# Your instructions
Within the entries below, find the portion that opens with the line containing "unfold on_tb at 1. apply wp_on." and closes with the line containing "by (unfold late, mid;". Retype that portion exactly and only.

# Recorded data
----

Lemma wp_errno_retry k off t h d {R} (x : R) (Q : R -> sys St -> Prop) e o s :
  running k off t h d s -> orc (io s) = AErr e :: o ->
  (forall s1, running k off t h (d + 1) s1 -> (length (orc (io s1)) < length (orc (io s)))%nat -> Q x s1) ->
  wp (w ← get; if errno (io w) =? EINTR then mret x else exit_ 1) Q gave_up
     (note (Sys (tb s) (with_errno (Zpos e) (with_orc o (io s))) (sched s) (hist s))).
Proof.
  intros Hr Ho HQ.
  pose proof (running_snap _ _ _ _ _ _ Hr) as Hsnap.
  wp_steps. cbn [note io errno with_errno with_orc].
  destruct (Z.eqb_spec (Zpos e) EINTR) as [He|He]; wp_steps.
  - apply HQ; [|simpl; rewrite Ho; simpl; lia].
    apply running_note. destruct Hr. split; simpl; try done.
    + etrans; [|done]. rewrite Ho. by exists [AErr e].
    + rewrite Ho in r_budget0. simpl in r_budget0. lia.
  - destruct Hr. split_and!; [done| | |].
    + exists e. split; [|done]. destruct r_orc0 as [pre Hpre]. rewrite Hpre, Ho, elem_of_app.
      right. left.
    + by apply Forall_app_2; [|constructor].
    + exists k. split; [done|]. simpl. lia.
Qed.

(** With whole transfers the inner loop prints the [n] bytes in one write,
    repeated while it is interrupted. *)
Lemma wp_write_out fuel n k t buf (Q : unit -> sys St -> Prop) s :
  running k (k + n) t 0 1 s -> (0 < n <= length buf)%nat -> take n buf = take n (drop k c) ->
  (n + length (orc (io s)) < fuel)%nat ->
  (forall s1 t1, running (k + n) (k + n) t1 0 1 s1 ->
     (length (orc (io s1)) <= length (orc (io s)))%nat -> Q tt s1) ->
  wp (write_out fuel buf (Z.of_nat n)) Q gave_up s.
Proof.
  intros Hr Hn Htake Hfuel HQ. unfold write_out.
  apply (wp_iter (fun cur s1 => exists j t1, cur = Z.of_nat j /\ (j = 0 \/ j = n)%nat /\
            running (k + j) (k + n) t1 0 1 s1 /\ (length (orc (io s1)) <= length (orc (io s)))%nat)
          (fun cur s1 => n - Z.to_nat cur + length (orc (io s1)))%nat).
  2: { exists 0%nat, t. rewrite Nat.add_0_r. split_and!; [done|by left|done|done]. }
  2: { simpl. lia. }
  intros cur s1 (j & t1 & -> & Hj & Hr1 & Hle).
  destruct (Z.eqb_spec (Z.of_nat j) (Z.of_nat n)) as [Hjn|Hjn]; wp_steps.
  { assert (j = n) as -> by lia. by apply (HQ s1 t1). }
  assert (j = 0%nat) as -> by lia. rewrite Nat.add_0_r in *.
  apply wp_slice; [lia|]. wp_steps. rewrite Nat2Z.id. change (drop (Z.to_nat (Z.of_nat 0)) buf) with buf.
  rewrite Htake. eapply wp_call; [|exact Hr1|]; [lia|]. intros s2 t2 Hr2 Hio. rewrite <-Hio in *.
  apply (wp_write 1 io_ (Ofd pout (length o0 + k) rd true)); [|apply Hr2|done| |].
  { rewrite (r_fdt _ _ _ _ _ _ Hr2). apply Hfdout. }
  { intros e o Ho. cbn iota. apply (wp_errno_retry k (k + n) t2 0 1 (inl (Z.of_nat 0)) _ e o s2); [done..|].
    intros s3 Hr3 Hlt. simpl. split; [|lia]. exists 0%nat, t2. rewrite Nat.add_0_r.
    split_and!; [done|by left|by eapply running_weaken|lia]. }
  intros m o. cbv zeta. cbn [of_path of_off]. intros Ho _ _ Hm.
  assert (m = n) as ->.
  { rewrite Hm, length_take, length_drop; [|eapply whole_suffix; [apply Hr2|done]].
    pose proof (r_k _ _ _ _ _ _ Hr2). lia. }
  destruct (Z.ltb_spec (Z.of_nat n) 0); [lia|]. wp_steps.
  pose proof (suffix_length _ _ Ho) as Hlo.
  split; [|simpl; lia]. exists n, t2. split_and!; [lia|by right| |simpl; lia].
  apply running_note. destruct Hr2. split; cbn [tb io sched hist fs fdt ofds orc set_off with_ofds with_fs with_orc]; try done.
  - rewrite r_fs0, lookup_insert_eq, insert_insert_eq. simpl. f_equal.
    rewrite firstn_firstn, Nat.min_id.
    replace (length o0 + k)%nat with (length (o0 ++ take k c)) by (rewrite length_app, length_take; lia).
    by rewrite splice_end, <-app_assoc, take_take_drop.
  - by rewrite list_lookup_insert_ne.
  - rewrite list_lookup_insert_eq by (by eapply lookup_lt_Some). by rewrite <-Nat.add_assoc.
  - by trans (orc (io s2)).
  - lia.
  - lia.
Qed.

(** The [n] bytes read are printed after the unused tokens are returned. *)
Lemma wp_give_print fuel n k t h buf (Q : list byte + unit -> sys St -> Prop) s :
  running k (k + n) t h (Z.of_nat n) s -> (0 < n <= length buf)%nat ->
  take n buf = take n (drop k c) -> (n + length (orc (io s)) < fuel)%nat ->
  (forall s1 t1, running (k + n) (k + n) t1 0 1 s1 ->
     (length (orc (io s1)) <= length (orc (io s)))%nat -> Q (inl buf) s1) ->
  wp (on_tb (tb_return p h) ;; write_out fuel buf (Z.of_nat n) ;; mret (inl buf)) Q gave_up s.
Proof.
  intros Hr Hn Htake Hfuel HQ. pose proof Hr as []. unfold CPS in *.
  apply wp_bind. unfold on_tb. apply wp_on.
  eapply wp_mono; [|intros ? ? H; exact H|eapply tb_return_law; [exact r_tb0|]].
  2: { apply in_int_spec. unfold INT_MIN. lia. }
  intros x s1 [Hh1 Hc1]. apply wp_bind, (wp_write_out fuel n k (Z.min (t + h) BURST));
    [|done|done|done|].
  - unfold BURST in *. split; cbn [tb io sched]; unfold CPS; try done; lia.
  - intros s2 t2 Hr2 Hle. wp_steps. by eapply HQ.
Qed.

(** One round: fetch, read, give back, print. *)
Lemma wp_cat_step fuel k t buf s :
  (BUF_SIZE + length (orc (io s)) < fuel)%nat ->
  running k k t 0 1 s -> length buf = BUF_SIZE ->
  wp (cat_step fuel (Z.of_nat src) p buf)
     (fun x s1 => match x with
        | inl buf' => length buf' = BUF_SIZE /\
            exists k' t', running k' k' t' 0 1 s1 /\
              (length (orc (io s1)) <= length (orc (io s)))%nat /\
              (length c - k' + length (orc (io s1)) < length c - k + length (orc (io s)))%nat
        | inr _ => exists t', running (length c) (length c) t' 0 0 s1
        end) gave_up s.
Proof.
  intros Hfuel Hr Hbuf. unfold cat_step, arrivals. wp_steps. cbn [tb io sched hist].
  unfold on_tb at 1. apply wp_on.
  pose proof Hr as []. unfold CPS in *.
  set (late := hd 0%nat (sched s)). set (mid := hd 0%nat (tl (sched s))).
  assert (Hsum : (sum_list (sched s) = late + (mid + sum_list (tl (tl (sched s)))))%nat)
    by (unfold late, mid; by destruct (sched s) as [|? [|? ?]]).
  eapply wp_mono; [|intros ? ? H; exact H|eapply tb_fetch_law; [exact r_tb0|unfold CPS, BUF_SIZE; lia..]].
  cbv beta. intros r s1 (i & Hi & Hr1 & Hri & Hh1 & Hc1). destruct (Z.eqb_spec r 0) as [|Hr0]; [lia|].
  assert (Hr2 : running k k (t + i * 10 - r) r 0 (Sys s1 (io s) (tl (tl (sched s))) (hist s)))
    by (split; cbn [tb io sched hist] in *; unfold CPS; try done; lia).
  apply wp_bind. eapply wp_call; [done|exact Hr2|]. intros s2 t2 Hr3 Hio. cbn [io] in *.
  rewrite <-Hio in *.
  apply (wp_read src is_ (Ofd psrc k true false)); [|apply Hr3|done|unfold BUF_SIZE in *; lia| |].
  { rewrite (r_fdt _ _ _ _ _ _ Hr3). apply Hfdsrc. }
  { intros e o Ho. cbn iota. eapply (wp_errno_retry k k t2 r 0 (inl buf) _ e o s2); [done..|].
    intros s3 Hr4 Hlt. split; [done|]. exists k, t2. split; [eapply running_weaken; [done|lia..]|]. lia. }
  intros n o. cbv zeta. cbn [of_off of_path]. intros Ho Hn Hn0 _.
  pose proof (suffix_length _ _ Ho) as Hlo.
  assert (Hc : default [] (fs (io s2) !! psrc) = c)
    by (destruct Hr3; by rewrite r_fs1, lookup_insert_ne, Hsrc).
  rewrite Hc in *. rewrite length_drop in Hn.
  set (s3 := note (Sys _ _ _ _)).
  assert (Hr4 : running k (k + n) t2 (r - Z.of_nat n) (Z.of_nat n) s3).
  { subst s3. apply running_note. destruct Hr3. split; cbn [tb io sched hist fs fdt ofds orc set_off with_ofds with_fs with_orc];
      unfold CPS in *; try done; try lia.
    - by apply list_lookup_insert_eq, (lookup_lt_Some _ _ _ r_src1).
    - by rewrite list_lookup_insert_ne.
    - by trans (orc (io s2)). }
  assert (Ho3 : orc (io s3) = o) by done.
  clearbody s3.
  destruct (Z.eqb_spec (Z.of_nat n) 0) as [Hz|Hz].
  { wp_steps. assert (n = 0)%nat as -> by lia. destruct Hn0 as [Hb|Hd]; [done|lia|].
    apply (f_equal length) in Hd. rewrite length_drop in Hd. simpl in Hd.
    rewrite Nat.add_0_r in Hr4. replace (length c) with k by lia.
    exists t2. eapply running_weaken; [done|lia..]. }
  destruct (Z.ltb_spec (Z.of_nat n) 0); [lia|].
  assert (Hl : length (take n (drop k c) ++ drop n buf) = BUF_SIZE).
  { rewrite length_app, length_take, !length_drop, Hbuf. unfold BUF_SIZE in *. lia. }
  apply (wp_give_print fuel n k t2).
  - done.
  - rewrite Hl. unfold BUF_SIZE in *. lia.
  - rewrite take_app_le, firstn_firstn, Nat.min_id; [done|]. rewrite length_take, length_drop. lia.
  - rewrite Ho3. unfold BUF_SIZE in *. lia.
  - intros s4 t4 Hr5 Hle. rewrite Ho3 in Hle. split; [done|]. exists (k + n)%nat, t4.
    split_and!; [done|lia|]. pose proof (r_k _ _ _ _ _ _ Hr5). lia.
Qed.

----

# Solution to this task
  unfold on_tb at 1. apply wp_on.
  pose proof Hr as []. unfold CPS in *.
  set (late := hd 0%nat (sched s)). set (mid := hd 0%nat (tl (sched s))).
  assert (Hsum : (sum_list (sched s) = late + (mid + sum_list (tl (tl (sched s)))))%nat)
    by (unfold late, mid; by destruct (sched s) as [|? [|? ?]]).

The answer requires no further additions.